I know the employees get there hands on stuff at Walmart, I was in my local store a couple weeks ago early one morning and just so happens was in line with a guy that works at the Distribution center, he told us that he personally put 22LR ammo on a truck, well out comes the guy who works sporting goods to tell us they have no ammo: so somewhere along the line it got intercepted.


----------



## Bucket Mouth (Aug 13, 2007)

ostbucks98 said:


> Just for accuracy dhs is buying 750 million rounds over the next 5 years...the 1.5 bill was just propaganda for daytime talkshow host.
> 
> Dhs has bought 100 million rounds a year on average...so they are buying 50 million additional rounds a year. Justified or not? Im not in the know...their reasoning is for increased border security.
> 
> posted using Outdoor Hub Campfire


The Associated Press, not a daytime talk show host, reported the initial 1.6 billion round purchase.
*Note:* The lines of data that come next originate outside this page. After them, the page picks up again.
(* ===== verification/Metrics.v ===== *)
(** The metrics registry (src/core/metrics/metrics.go): counters, gauges collected at scrape
    time, and the Prometheus text exposition with its escaping. *)
From S2P Require Import Prelude Conformance.

(** Values are 64-bit floats: their addition and [%g] rendering are parameters. *)
Section Metrics.
Context {F : Type} (zero one : F) (fadd : F -> F -> F) (fmt_g : F -> string).

Record Sample := mkSample { s_Labels : gmap string string; s_Value : F }.

Record counterVec := mkCounter {
  cv_help : string;
  cv_values : gmap string F;
  cv_labels : gmap string (gmap string string);
}.

(** A gauge function reads the live plane: [G] is what it reads. *)
Context {G : Type}.
Record gaugeFunc := mkGauge { g_help : string; g_fn : G -> list Sample }.

Record MetricsRegistry := mkMetrics {
  counters : gmap string counterVec;
  gauges : gmap string gaugeFunc;
  order : list string;
}.

Definition NewRegistry : MetricsRegistry := mkMetrics ∅ ∅ [].

(** Sorted [k=v] pairs, each closed by a NUL. *)
Definition labelKey (labels : gmap string string) : string :=
  fold_right (fun k acc => k +:+ "=" +:+ default "" (labels !! k) +:+ nul +:+ acc) "" (sorted_keys labels).

(** A nil registry ignores everything. *)
Definition Registry_Add (r : option MetricsRegistry) (name help : string) (labels : gmap string string) (delta : F) :
    option MetricsRegistry :=
  r ← r;
  let cv := default (mkCounter help ∅ ∅) (counters r !! name) in
  let key := labelKey labels in
  let cv := mkCounter (cv_help cv)
              (<[key := fadd (default zero (cv_values cv !! key)) delta]> (cv_values cv))
              (match cv_labels cv !! key with Some _ => cv_labels cv | None => <[key := labels]> (cv_labels cv) end) in
  Some (mkMetrics (<[name := cv]> (counters r)) (gauges r) (order r)).

Definition Registry_Inc (r : option MetricsRegistry) (name help : string) (labels : gmap string string) :
    option MetricsRegistry := Registry_Add r name help labels one.

Definition Registry_RegisterGaugeFunc (r : option MetricsRegistry) (name help : string) (fn : G -> list Sample) :
    option MetricsRegistry :=
  r ← r;
  Some (mkMetrics (counters r) (<[name := mkGauge help fn]> (gauges r))
          (match gauges r !! name with Some _ => order r | None => order r ++ [name] end)).

(** ** Rendering *)

Definition backslash : ascii := byte_of 92.
Definition bs : string := String backslash "".

Definition escapeValue (v : string) : string :=
  let v := ReplaceByte backslash (bs +:+ bs) v in
  let v := ReplaceByte NL (bs +:+ "n") v in
  ReplaceByte (byte_of 34) (bs +:+ dq) v.

Definition renderLabels (labels : gmap string string) : string :=
  if decide (labels = ∅) then ""
  else "{" +:+ Join ((fun k => k +:+ "=" +:+ dq +:+ escapeValue (default "" (labels !! k)) +:+ dq)
                       <$> sorted_keys labels) "," +:+ "}".

Definition sample_line (name : string) (labels : gmap string string) (v : F) : string :=
  name +:+ renderLabels labels +:+ " " +:+ fmt_g v +:+ nl.

Definition header (name help kind : string) : string :=
  (if decide (help = "") then "" else "# HELP " +:+ name +:+ " " +:+ help +:+ nl) +:+
  "# TYPE " +:+ name +:+ " " +:+ kind +:+ nl.

Definition counter_block (name : string) (cv : counterVec) : string :=
  header name (cv_help cv) "counter" +:+
  String.concat "" ((fun k => sample_line name (default ∅ (cv_labels cv !! k)) (default zero (cv_values cv !! k)))
                      <$> sorted_keys (cv_values cv)).

Definition gauge_block (g : G) (name : string) (gf : gaugeFunc) : string :=
  header name (g_help gf) "gauge" +:+
  String.concat "" ((fun s => sample_line name (s_Labels s) (s_Value s)) <$> g_fn gf g).

(** The gauges' functions run after the registry's lock is released, on the plane as it is
    then. *)
Definition Registry_WritePrometheus (r : MetricsRegistry) (g : G) : string :=
  String.concat "" (omap (fun n => counter_block n <$> counters r !! n) (sorted_keys (counters r))) +:+
  String.concat "" (omap (fun n => gauge_block g n <$> gauges r !! n) (order r)).

(** ** Counting *)

Definition counter_value (r : option MetricsRegistry) (name : string) (labels : gmap string string) : F :=
  default zero (r ← r; cv ← counters r !! name; cv_values cv !! labelKey labels).

Lemma Inc_value r name help labels name' labels' :
  counter_value (Registry_Inc (Some r) name help labels) name' labels' =
  if decide (name = name' /\ labelKey labels = labelKey labels')
  then fadd (counter_value (Some r) name' labels') one else counter_value (Some r) name' labels'.
Proof.
  unfold counter_value, Registry_Inc, Registry_Add. simpl. case_decide as Hd.
  - destruct Hd as [<- Hk]. rw lookup_insert_eq /= Hk lookup_insert_eq /=.
    by destruct (counters r !! name) as [cv|].
  - destruct (decide (name = name')) as [<-|Hn].
    + rw lookup_insert_eq /= lookup_insert_ne; [|naive_solver]. by destruct (counters r !! name) as [cv|]; [|rw lookup_empty].
    + by rw lookup_insert_ne.
Qed.

(** After any sequence of increments, on any counters and label sets, a counter's value
    for a label set is the number of increments that named it with the same label key,
    added up from zero. *)
Theorem Inc_counts (incs : list (string * gmap string string)) (help name : string) (labels : gmap string string) :
  counter_value (fold_left (fun r i => Registry_Inc r i.1 help i.2) incs (Some NewRegistry)) name labels =
  Nat.iter (length (filter (fun i => i.1 = name /\ labelKey i.2 = labelKey labels) incs))
    (fun v => fadd v one) zero.
Proof.
  assert (exists r, fold_left (fun r i => Registry_Inc r i.1 help i.2) incs (Some NewRegistry) = Some r /\
    counter_value (Some r) name labels =
    Nat.iter (length (filter (fun i => i.1 = name /\ labelKey i.2 = labelKey labels) incs)) (fun v => fadd v one) zero)
    as (r & -> & ?); [|done].
  induction incs as [|[n ls] incs IH] using rev_ind; [by eexists|].
  destruct IH as (r & Hr & IH). rw fold_left_app Hr /=. eexists. split; [reflexivity|].
  change (counter_value (Registry_Inc (Some r) n help ls) name labels =
    Nat.iter (length (filter (fun i => i.1 = name /\ labelKey i.2 = labelKey labels) (incs ++ [(n, ls)]))) (fun v => fadd v one) zero).
  rw Inc_value filter_app length_app IH. case_decide as Hd.
  - rw filter_cons_True // Nat.add_1_r. done.
  - rw filter_cons_False // Nat.add_0_r. done.
Qed.
End Metrics.

(** ** Escaping *)

(** Reading an escaped value back: the inverse the exposition format prescribes. *)
Fixpoint unescape (s : string) : string :=
  match s with
  | String a s' =>
      if decide (a = backslash) then
        match s' with
        | String b s'' => String (if decide (b = "n"%char) then NL else b) (unescape s'')
        | "" => String a ""
        end
      else String a (unescape s')
  | "" => ""
  end.

(** The escape of one byte. *)
Definition escape_byte (a : ascii) : string :=
  if decide (a = backslash) then bs +:+ bs
  else if decide (a = NL) then bs +:+ "n"
  else if decide (a = byte_of 34) then bs +:+ dq else String a "".

Lemma ReplaceByte_app c b u v : ReplaceByte c b (u +:+ v) = ReplaceByte c b u +:+ ReplaceByte c b v.
Proof.
  induction u as [|a u IH]; [done|]. rw str_app_cons /=. case_decide; rw IH.
  - by rw str_app_assoc.
  - done.
Qed.

Lemma escapeValue_cons a s : escapeValue (String a s) = escape_byte a +:+ escapeValue s.
Proof.
  unfold escapeValue, escape_byte. cbn [ReplaceByte].
  destruct (decide (a = backslash)) as [->|Ha]; [by rw !ReplaceByte_app|]. cbn [ReplaceByte].
  destruct (decide (a = NL)) as [->|Hb]; [by rw !ReplaceByte_app|]. cbn [ReplaceByte].
  by destruct (decide (a = byte_of 34)).
Qed.

(** A double quote preceded by an even number of backslashes would close the value, a
    newline would end the line: [closed] scans for them. *)
Fixpoint no_break (s : string) : bool :=
  match s with
  | String a s' =>
      if decide (a = backslash) then match s' with String _ s'' => no_break s'' | "" => false end
      else negb (bool_decide (a = byte_of 34)) && negb (bool_decide (a = NL)) && no_break s'
  | "" => true
  end.

(** A label value survives the exposition format: unescaping its rendering gives it
    back, and the rendering contains no newline and no quote that could end the value
    early, so one value cannot forge another label or another sample line. *)
Theorem escapeValue_roundtrip (v : string) :
  unescape (escapeValue v) = v /\ no_break (escapeValue v) = true.
Proof.
  induction v as [|a v [IH1 IH2]]; [done|]. rw escapeValue_cons. unfold escape_byte.
  destruct (decide (a = backslash)) as [->|Ha].
  { simpl. by rw IH1 IH2. }
  destruct (decide (a = NL)) as [->|Hb].
  { simpl. by rw IH1 IH2. }
  destruct (decide (a = byte_of 34)) as [->|Hc].
  { simpl. by rw IH1 IH2. }
  rw str_app_cons /=. rw !decide_False //. rw !bool_decide_eq_false_2 //=. by rw IH1 IH2.
Qed.

(** Two label sets with the same key share one counter: a NUL in a value is enough. *)
Theorem labelKey_collision :
  exists l1 l2, l1 <> l2 /\ labelKey l1 = labelKey l2.
Proof.
  exists {["a" := "1"; "b" := "2"]}, {["a" := "1" +:+ nul +:+ "b=2"]}.
  split; [|vm_compute; reflexivity]. intros E.
  apply (f_equal (lookup "b")) in E. vm_compute in E. discriminate.
Qed.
http://www.denverpost.com/nationworld/ci_22594279/homeland-security-aims-buy-1-6-billion-rounds

After the big pushback from that story, an "official" stated that they were "only" purchasing 750 million rounds.

http://www.usnews.com/news/blogs/wa.../03/22/dhs-denies-massive-ammunition-purchase

DHS also says they get a discount on bulk ammo purchases and that they use this stuff for training purposes. Who uses HP for training purposes? That seems like a stretch to me.
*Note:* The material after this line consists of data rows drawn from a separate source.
(* ===== verification/Supervisor.v ===== *)
(** One-shot plane assembly (src/core/supervisor/supervisor.go): launching or attaching a
    list of plugin specs behind a gateway, and tearing down whatever came up when a step
    fails. *)
From S2P Require Import Prelude Manifest Registry CallContext Gateway Reconciler.

Record PluginSpec (LaunchSpec : Type) := mkSpec {
  sp_Manifest : Manifest;
  sp_Launch : option LaunchSpec;
  sp_Endpoint : string;
}.
Arguments mkSpec {LaunchSpec}.
Arguments sp_Manifest {LaunchSpec}.
Arguments sp_Launch {LaunchSpec}.
Arguments sp_Endpoint {LaunchSpec}.

(** ** Waiting

    A wait reads the clock once for its deadline and once after every probe: [clock 0] is
    the first reading, [clock (S i)] the one that follows the [i]-th probe.  The loops carry
    fuel; [None] is a loop that has not ended within it. *)
Definition milli : Z := 1000000.

(** Fuel that outlasts the timeout when every round takes at least [step]. *)
Definition wait_fuel (timeout step : Z) : nat := S (S (Z.to_nat (timeout / step))).

Section Supervisor.
Context {R LaunchSpec Conn : Type} `{DeploymentRuntime R LaunchSpec}.
(** Dialling a client connection and probing an endpoint are the transport's. *)
Context (grpc_NewClient : string -> result Conn).
Context (dial_endpoint : string -> nat -> option error).

Fixpoint waitEndpoint_loop (fuel i : nat) (clock : nat -> Z) (cancelled : nat -> option error)
    (addr : string) (deadline : Z) : option (option error) :=
  match fuel with
  | O => None
  | S fuel =>
      match dial_endpoint addr i with
      | None => Some None
      | Some err =>
          if deadline <? clock (S i) then Some (Some err)
          else match cancelled i with
               | Some e => Some (Some e)
               | None => waitEndpoint_loop fuel (S i) clock cancelled addr deadline
               end
      end
  end.
Definition waitEndpoint (clock : nat -> Z) (cancelled : nat -> option error) (addr : string)
    (timeout : Z) : option (option error) :=
  waitEndpoint_loop (wait_fuel timeout (100 * milli)) 0 clock cancelled addr (clock 0%nat + timeout).

(** Health is asked of the runtime, whose own state moves with each question. *)
Fixpoint waitHealthy_loop (fuel i : nat) (clock : nat -> Z) (rt : R) (id : string) (deadline : Z) :
    option (option error * R) :=
  match fuel with
  | O => None
  | S fuel =>
      let '(hc, rt) := rt_Healthcheck rt 0 id in
      match hc with
      | Err e => Some (Some e, rt)
      | Ok st =>
          if decide (st = HEALTHY) then Some (None, rt)
          else if deadline <? clock (S i) then Some (Some (Errorf "status=%s detail=%q" []), rt)
          else waitHealthy_loop fuel (S i) clock rt id deadline
      end
  end.
Definition waitHealthy (clock : nat -> Z) (rt : R) (id : string) (timeout : Z) : option (option error * R) :=
  waitHealthy_loop (wait_fuel timeout (50 * milli)) 0 clock rt id (clock 0%nat + timeout).

(** A clock on which every round of a wait takes at least [step]: the loops sleep that long. *)
Definition ticks (step : Z) (clock : nat -> Z) : Prop := forall i, clock 0%nat + step * Z.of_nat i <= clock (S i).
Anyway, my original post was about the story that the_ghost thought he heard. He had it backward.


----------



## boatnut (Nov 22, 2006)

Ok, I'll confess to be somewhat of a hoarder. I have about 4 boxes of this Remington .22 purchased from....Gold Circle stores. They went outta business in 1988


----------



## MassillonBuckeye (May 3, 2010)

Bucket Mouth said:


> The Associated Press, not a daytime talk show host, reported the initial 1.6 billion round purchase.
> 
> http://www.denverpost.com/nationworld/ci_22594279/homeland-security-aims-buy-1-6-billion-rounds
> 
> ...



How many rounds of .22 LR did they order?


----------



## leupy (Feb 12, 2007)

Boatnut you should be ashamed of yourself.


----------



## silverbullet (Apr 14, 2004)

At the store I work at, our policy is to be in line in the morning with everyone else. We hide it we get fired. No early purchases .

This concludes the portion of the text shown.